Reader’s Advisory
Digital Book Display for Love Data Week!
Love Data Week is just around the corner! If you’re interested in learning about data storytelling, data visualization, digital scholarship or digital humanities, data ethics, or data science, we have a book for you!
If you’re interested in seeing excellent examples of data visualization and storytelling, check out the winners of Bucky’s Data Viz Challenge and learn how to vote for your favorites at the BTAA Data Viz Championships! More information about Love Data Week and LDW events across campus can be found at the Love Data Week hub page.
And now, the books!

Community Data: Creative Approaches to Empowering People with Information by Rahul Bhargava
Community Data offers readers a chance to explore data visualization and storytelling beyond classical methods such as surveys, charts and graphs and into the arts-based and tactile (“edibilization, smellification”), with a particular emphasis on community engagement and empowerment.

Data Feminism by Rachael D’Ignazio and Lauren F. Klein
D’Ignazio and Klein offer a challenge to the assumption that “data speaks for itself” in their 2020 book. This book is for those who want to explore the ways that power and inequities shape data along with some practical steps to create change.

Nabokov’s Favorite Word is Mauve by Ben Blatt
Statistician and journalist Ben Blatt offers a fun and accessible adventure into text analysis as he explores the work of famous novelists, for literary nerds and math enthusiasts alike.

The Visual Display of Quantitative Information by Edward R. Tufte
This classic text on data visualization instructs readers on honest and efficient data visualization through the foundational “data-ink ratio”. If graphic design and data are your passions, this is a great place to start.

HyperCities : Thick Mapping in the Digital Humanities by Todd Samuel Presner, David Shepard, and Yoh Kawano
HyperCities explores the now-defunct online project of the same name, where city maps are turned into places for interacting with layers of historical information.
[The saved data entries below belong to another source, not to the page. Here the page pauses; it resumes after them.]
Lemma udp_checksum_never_returns_witness :
  (forall fuel, compute_udp_checksum_rx fuel (ip_header example_packet) (htons 10) (example_udp ++ [1; 2; 3; 4]) 4 [] = Loops) /\
  ~ (forall fuel, compute_udp_checksum_rx fuel (ip_header example_packet) (htons 9) (example_udp ++ [1; 2; 3; 4]) 4 [] = Loops).
Proof.
  assert (bytes_ok (example_udp ++ [1; 2; 3; 4])) as Hb by (apply (bool_decide_unpack _); vm_compute; exact I).
  split.
  - apply udp_checksum_never_returns; [lia|exact Hb|simpl; lia|vm_compute; split; [discriminate|reflexivity]|vm_compute; discriminate].
  - intros H. apply udp_checksum_never_returns in H; [revert H; vm_compute; intros H; apply H; reflexivity|lia|exact Hb|simpl; lia|vm_compute; split; [discriminate|reflexivity]].
Defined.

End Checksum.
The project included a variety of media from Twitter streams, photographs, audio, and data visualizations to bring the cities represented to life.`

The Network Turn: Changing Perspectives in the Humanities by Ruth Ahnert, Sebastian E. Ahnert, Catherine Nicole Coleman, and Scott B. Weingart
This 2020 publication focuses on how network studies are not limited to science and technology, but whose methods can be employed by the arts and humanities to study culture and society. This text also focuses on how arts and humanities scholarship can critique long-standing inequities through the use of these methods.